_Dataset records:_
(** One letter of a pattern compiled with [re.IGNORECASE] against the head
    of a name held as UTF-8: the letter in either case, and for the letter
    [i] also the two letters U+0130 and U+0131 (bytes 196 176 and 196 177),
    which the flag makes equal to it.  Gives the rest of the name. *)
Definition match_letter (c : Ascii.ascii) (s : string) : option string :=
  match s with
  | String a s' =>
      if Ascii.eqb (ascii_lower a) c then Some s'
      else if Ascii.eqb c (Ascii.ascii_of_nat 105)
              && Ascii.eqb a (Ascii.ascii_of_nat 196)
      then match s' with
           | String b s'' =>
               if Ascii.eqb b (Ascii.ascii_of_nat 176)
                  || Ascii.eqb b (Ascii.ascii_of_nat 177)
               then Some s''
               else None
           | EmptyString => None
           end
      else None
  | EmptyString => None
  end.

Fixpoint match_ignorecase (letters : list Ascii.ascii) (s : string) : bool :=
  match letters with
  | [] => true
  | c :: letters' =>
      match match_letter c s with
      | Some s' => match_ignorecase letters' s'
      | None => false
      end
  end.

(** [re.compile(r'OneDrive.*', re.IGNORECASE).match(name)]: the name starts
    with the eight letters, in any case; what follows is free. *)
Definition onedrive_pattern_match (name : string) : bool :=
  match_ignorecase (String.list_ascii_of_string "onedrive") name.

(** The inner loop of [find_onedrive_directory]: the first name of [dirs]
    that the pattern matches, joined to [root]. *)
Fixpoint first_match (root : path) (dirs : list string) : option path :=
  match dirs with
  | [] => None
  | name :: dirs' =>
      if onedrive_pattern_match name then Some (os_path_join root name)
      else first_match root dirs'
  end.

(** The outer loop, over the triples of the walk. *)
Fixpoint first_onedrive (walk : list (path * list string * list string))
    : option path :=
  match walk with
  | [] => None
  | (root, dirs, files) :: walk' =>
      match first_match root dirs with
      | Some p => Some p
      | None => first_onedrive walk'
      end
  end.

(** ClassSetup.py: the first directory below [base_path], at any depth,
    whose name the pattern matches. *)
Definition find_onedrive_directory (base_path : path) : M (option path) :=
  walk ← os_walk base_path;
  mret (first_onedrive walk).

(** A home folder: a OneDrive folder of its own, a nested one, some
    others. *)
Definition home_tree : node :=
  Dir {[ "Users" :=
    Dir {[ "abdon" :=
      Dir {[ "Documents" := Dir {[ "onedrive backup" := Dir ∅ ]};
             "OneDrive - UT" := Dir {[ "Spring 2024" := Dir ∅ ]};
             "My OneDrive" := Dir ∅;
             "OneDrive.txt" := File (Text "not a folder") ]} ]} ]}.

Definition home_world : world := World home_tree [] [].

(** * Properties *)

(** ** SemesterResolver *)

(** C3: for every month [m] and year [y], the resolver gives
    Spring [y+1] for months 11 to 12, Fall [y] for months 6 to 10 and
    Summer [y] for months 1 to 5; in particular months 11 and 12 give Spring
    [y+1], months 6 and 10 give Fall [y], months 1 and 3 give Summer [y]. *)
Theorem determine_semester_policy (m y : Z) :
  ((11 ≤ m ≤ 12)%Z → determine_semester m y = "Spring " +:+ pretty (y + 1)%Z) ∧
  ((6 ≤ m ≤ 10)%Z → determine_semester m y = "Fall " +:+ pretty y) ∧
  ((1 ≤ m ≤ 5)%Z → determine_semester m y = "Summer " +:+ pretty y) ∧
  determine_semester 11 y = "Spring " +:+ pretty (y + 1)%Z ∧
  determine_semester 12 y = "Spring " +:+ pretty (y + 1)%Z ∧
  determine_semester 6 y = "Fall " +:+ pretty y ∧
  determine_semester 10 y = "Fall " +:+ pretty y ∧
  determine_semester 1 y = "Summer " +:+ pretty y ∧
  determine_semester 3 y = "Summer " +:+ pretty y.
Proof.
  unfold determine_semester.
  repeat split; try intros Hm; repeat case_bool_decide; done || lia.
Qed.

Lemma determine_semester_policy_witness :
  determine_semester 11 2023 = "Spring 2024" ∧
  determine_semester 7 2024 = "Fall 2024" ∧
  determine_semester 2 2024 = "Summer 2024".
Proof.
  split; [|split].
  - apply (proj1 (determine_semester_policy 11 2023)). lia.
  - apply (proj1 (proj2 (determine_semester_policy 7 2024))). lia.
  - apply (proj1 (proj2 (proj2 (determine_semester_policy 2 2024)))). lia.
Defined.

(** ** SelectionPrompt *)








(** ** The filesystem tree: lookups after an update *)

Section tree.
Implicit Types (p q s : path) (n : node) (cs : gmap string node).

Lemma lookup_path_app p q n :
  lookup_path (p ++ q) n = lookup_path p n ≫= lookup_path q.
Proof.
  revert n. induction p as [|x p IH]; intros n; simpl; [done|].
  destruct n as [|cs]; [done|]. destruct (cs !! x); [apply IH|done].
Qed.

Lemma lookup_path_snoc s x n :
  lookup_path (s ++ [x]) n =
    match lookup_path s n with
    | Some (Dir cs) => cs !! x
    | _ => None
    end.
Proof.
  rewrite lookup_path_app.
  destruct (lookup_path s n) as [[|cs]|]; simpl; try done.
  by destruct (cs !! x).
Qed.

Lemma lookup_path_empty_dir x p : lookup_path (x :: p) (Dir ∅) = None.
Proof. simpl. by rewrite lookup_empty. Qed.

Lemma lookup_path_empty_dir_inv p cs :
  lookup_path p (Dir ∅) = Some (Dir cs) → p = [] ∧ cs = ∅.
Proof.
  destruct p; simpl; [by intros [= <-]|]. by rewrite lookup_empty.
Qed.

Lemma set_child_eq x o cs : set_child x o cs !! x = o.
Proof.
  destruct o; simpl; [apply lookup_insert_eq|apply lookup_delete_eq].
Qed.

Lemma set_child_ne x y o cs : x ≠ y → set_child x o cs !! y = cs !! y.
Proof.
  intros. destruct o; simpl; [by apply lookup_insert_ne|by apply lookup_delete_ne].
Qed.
--
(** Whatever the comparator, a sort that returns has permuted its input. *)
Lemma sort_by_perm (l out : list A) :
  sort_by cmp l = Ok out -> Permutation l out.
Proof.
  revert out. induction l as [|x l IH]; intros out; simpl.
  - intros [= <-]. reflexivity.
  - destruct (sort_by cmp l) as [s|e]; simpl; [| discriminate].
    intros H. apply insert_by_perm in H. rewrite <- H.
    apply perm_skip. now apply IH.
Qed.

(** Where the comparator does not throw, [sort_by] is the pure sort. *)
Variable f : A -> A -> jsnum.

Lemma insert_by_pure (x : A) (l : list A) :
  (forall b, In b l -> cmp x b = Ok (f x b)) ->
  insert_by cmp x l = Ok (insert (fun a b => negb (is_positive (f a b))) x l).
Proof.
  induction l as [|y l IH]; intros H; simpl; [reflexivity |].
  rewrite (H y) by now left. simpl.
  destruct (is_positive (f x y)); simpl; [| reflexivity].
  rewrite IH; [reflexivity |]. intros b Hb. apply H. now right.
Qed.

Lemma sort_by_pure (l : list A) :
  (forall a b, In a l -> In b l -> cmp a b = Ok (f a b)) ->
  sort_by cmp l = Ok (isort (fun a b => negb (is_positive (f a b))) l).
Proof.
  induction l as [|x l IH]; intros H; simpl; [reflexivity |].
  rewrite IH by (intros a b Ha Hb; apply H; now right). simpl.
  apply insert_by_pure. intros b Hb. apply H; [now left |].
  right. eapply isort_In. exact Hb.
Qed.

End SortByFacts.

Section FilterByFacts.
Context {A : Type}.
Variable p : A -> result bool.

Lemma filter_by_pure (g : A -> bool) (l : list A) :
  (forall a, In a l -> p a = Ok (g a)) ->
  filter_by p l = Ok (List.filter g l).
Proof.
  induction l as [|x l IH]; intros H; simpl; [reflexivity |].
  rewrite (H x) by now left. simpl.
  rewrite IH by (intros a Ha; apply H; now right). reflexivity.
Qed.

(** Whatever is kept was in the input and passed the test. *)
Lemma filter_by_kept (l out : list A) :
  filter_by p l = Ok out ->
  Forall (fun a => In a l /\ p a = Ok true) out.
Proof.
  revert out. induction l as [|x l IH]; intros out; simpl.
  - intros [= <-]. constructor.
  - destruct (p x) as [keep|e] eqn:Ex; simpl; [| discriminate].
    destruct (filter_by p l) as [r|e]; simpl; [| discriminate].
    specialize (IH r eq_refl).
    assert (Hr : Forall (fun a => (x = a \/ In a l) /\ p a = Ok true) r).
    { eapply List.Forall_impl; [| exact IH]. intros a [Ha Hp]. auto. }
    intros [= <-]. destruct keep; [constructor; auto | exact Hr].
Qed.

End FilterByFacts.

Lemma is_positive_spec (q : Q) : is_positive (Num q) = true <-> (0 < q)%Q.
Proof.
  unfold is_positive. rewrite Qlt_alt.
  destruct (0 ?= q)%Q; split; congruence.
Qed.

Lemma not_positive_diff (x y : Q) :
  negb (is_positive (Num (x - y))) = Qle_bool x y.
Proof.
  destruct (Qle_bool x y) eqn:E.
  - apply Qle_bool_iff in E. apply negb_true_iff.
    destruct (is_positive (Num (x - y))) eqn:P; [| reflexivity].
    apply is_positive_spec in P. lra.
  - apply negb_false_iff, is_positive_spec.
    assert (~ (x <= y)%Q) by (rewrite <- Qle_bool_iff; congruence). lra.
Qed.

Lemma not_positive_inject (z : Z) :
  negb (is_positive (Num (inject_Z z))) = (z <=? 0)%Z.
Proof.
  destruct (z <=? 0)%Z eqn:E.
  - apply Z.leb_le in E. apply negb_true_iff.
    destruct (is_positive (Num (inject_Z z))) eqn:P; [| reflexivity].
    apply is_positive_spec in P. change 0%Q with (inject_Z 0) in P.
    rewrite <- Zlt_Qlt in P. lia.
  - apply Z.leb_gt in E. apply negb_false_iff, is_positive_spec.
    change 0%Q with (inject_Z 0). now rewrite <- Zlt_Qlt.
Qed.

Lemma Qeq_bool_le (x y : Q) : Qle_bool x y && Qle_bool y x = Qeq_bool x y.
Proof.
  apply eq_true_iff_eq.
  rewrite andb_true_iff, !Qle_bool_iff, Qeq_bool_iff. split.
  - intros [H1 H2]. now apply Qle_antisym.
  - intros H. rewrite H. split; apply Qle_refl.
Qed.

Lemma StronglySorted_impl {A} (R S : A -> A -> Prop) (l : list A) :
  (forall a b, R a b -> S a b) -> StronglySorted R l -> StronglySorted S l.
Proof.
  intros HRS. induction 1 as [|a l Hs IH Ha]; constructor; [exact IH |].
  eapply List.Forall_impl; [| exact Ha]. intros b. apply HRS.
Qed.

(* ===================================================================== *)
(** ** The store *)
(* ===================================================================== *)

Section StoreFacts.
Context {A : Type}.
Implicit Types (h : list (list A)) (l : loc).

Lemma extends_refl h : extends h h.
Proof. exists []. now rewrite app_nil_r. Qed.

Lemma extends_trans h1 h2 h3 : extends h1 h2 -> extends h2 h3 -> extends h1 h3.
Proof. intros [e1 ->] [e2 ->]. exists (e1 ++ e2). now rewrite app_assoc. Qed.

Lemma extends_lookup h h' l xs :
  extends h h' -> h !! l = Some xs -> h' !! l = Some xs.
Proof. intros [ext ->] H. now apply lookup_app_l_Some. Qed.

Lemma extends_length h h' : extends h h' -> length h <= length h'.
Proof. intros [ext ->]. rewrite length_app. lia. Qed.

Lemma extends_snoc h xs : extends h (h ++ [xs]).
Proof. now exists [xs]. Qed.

_Exercise:_
Look through the entries for the string "Definition". Every line that has it belongs in the answer.

_Written reply:_
Definition match_letter (c : Ascii.ascii) (s : string) : option string :=
Definition onedrive_pattern_match (name : string) : bool :=
Definition find_onedrive_directory (base_path : path) : M (option path) :=
Definition home_tree : node :=
Definition home_world : world := World home_tree [] [].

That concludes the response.